🤖 AI Summary
This work addresses the suboptimality of ambiguity sets in distributionally robust optimization for power system dispatch, which arises from conventional scenario generation methods neglecting spatial correlations among uncertainties. To overcome this limitation, the authors propose a decision-oriented framework that aligns scenario generation directly with the dispatch objective. The framework incorporates a differentiable scenario selector, enabling end-to-end optimization and seamless integration with diverse generative architectures—including variational autoencoders, generative adversarial networks, and diffusion models. Experimental results demonstrate that the proposed approach consistently reduces operational costs by 0.80%–2.02% across multiple generative models compared to traditional methods, significantly enhancing both dispatch efficiency and robustness.
📝 Abstract
The increasing uncertainty from flexible demand and renewable generation has made distributionally robust optimization (DRO) an important tool for robust power system dispatch. DRO relies on forecast scenarios to construct ambiguity sets, but conventional scenario generation pipelines are often trained in an accuracy-oriented manner and may neglect spatial correlations among uncertainties. This mismatch can produce ambiguity sets that are statistically plausible but suboptimal for downstream operation. This work proposes a decision-focused generative framework for correlated scenario generation in DRO-based dispatch. Instead of training generative models solely to fit the historical uncertainty distribution, the proposed framework optimizes generated scenarios according to their induced downstream operational cost.

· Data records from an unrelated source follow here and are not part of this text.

(** [patchChatActivity]: the patch is the update it makes of the current entry. *)
Definition patchChatActivity (scope : string) (patch : ChatActivity → ChatActivity) (t : Tab) : Tab :=
  match find_entry scope t with
  | Some current => let e := with_scope (patch current) scope in putChatActivity e (is_local e) t
  | None => t
  end.

Definition dropChatActivity (scope : string) (local : bool) (t : Tab) : Tab :=
  let t := cancelPending scope t in
  match find_entry scope t with
  | None => t
  | Some _ => send (MDrop scope) local (replace None scope t)
  end.

Definition viewedChanged (t : Tab) : Tab :=
  with_viewing t (t_viewing t) (t_nextToken t) (js_set ((t_viewing t).*2)).

Definition rekeyChatActivity (from to : string) (patch : ChatActivity → ChatActivity) (t : Tab) : Tab :=
  if String.eqb from to then t
  else
    let moved := existsb (λ token, String.eqb token.2 from) (t_viewing t) in
    let t := with_viewing t
               ((λ token, if String.eqb token.2 from then (token.1, to) else token) <$> t_viewing t)
               (t_nextToken t) (t_viewed t) in
    let t := if moved then viewedChanged t else t in
    match find_entry from t with
    | None => t
    | Some current =>
        let e := with_scope (patch current) to in
        putChatActivity e (is_local e) (dropChatActivity from true t)
    end.

Definition policy_seen (e : ChatActivity) (t : Tab) : bool :=
  match t_policy t with Some p => seenElsewhere p e | None => false end.

Definition finish_status (outcome : ChatActivityOutcome) (viewed unreachable : bool)
    : option ChatActivityStatus :=
  if unreachable then None
  else
    match outcome with
    | ONeedsInput => Some NeedsInput
    | OStopped => None
    | ODone => if viewed then None else Some Unread
    | OError => if viewed then None else Some Failed
    end.

Definition finishSettle (current : ChatActivity) (outcome : ChatActivityOutcome) (local : bool)
    (options : SettleOptions) (seen : option SeenWhere) (t : Tab) : Tab :=
  let scope := a_scope current in
  let here := bool_decide (seen = Some Here) || isChatActivityViewed scope t
              || (op_attached options && t_visible t) in
  let viewed := here || bool_decide (seen = Some Elsewhere) || policy_seen current t in
  let t := match finish_status outcome viewed (op_unreachable options) with
           | Some status => putChatActivity (settled_as current status viewed) local t
           | None => dropChatActivity scope local t
           end in
  let t := if here && bool_decide (outcome ≠ OStopped)
           then showChatTurns [a_turnId current] t else t in
  emit (EvSettled (mkSettled current outcome viewed
          (if op_unreachable options
           then Some (mkAskAgain (op_prompt options) (op_origin options) (op_topic options))
           else None))) t.

(** [setTimeout(callback, after)] for the pending settle of [scope]. *)
Definition hold (scope : string) (turnId : option string) (timer : GraceTimer) (t : Tab) : Tab :=
  with_pending t (<[scope := mkPending turnId None (t_nextTimer t)]> (t_pending t))
    (<[t_nextTimer t := timer]> (t_timers t)) (S (t_nextTimer t)).

Definition settleChatActivity (scope : string) (outcome : ChatActivityOutcome) (local : bool)
    (options : SettleOptions) (t : Tab) : Tab :=
  match find_entry scope t with
  | None => t
  | Some current =>
      let t := cancelPending scope t in
      let here := isChatActivityViewed scope t || (op_attached options && t_visible t) in
      let grace :=
        if local && op_followed options && negb here && bool_decide (outcome ≠ OStopped)
        then match t_policy t with Some p => followedGraceMs p | None => 0 end
        else 0 in
      if (0 <? grace) && negb (policy_seen current t)
      then hold scope (a_turnId current) (mkTimer scope outcome local options grace) t
      else finishSettle current outcome local options (if here then Some Here else None) t
  end.

(** The grace timer [id] runs out. A cleared timer never does. *)
Definition graceElapsed (id : nat) (t : Tab) : Tab :=
  match t_timers t !! id with
  | None => t
  | Some job =>
      let scope := gt_scope job in
      let t := with_pending t (t_pending t) (delete id (t_timers t)) (t_nextTimer t) in
      match t_pending t !! scope with
      | None => t
      | Some held =>
          if (ps_timer held =? id)%nat then
            let t := with_pending t (delete scope (t_pending t)) (t_timers t) (t_nextTimer t) in
            match find_entry scope t with
            | None => t
            | Some now =>
                if bool_decide (a_status now = Running) && bool_decide (a_turnId now = ps_turnId held)
                then finishSettle now (gt_outcome job) (gt_local job) (gt_options job) (ps_seen held) t
                else t
            end
          else t
      end
  end.

Definition markChatActivitySeen (scope : string) (local elsewhere : bool) (t : Tab) : Tab :=
  match find_entry scope t with
  | None => t
  | Some current =>
      if default false (a_seen current) then t
      else
        match a_status current with
        | Running =>
            match t_pending t !! scope with
            | Some held =>
                if decide (ps_seen held = Some Here) then t
                else
                  let seen := if local && negb elsewhere then Here else Elsewhere in
                  with_pending t
                    (<[scope := mkPending (ps_turnId held) (Some seen) (ps_timer held)]> (t_pending t))
                    (t_timers t) (t_nextTimer t)
            | None => t
            end
        | NeedsInput | Unread | Failed =>
            let t := match a_status current with
                     | NeedsInput => replace (Some (with_seen current)) scope t
                     | _ => replace None scope t
                     end in
            let t := send (MSeen scope) local t in
            if local && negb elsewhere then showChatTurns [a_turnId current] t else t
        end
  end.

Definition markViewedChatActivitySeen (t : Tab) : Tab :=
  foldl (λ t scope, markChatActivitySeen scope true false t) t (js_set ((t_viewing t).*2)).

(** [viewChatActivity(scope)]: the new view's token is [t_nextToken]. *)
Definition viewChatActivity (scope : string) (t : Tab) : Tab :=
  let t := with_viewing t (t_viewing t ++ [(t_nextToken t, scope)]) (S (t_nextToken t)) (t_viewed t) in
  let t := viewedChanged t in
  if t_visible t then markChatActivitySeen scope true false t else t.

(** The release [viewChatActivity] returned, for its token; released once, it does nothing. *)
Definition releaseView (token : nat) (t : Tab) : Tab :=
  if existsb (λ tok, (tok.1 =? token)%nat) (t_viewing t)
  then viewedChanged (with_viewing t (List.filter (λ tok, negb (tok.1 =? token)%nat) (t_viewing t))
                        (t_nextToken t) (t_viewed t))
  else t.

Definition CASE_CHAT_REQUEST_MS : Z := 30000.

Definition requestCaseChat (caseId : string) (now : Z) (t : Tab) : Tab :=
  with_case_request t (Some (caseId, now)).

Definition takeCaseChatRequest (caseId : string) (now : Z) (t : Tab) : Tab * bool :=
  match t_caseRequest t with
  | Some (c, at_) =>
      if String.eqb c caseId
      then (with_case_request t None, now - at_ <=? CASE_CHAT_REQUEST_MS)
      else (t, false)
  | None => (t, false)
  end.

(** The outcome a settled entry of another tab stands for. *)
Definition outcome_of (s : ChatActivityStatus) : ChatActivityOutcome :=
  match s with Unread => ODone | Failed => OError | _ => ONeedsInput end.

Definition applyChatActivityMessage (m : ChatActivityMessage) (t : Tab) : Tab :=
  match m with
  | MClear => clearChatActivity false t
  | MDrop s => dropChatActivity s false t
  | MSeen s => markChatActivitySeen s false false t
  | MPut a =>
      let before := find_entry (a_scope a) t in
      match before with
      | Some b =>
          if decide (a_source b = Local_) then t
          else
            let entry := as_peer a in
            if bool_decide (a_status b = Running) && bool_decide (a_status entry ≠ Running)
            then settleChatActivity (a_scope entry) (outcome_of (a_status entry)) false no_options
                   (replace (Some (as_peer b)) (a_scope entry) t)
            else putChatActivity entry false t
      | None => putChatActivity (as_peer a) false t
      end
  end.

(** ** The module's life: every call that can change it, and the grace timers running out *)
Inductive op :=
  | OpPut (e : ChatActivity) (local : bool)
  | OpPatch (scope : string) (patch : ChatActivity → ChatActivity)
  | OpRekey (from to : string) (patch : ChatActivity → ChatActivity)
  | OpDrop (scope : string) (local : bool)
  | OpSettle (scope : string) (outcome : ChatActivityOutcome) (local : bool) (options : SettleOptions)
  | OpGrace (timer : nat)
  | OpSeen (scope : string) (local elsewhere : bool)
  | OpSeenViewed
  | OpView (scope : string)
  | OpRelease (token : nat)
  | OpApply (m : ChatActivityMessage)
  | OpClear (local : bool)
  | OpBrand (value : bool)
  | OpShow (turnIds : list (option string))
  | OpRequest (caseId : string) (now : Z)
  | OpTake (caseId : string) (now : Z)
  | OpEnv (sink : bool) (policy : option ChatSettlePolicy) (visible : bool).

The proposed framework is tailored to mainstream generative models, including variational autoencoders, generative adversarial networks, and diffusion models, while capturing the joint distribution of uncertainties across buses. To improve computational tractability, we further develop a differentiable scenario selector that selects decision-relevant scenarios from a generated pool and can be trained within the same decision-focused pipeline. Case studies demonstrate that the proposed framework effectively reduces 0.80%-2.02% operational cost across different generative models compared to accuracy-oriented methods.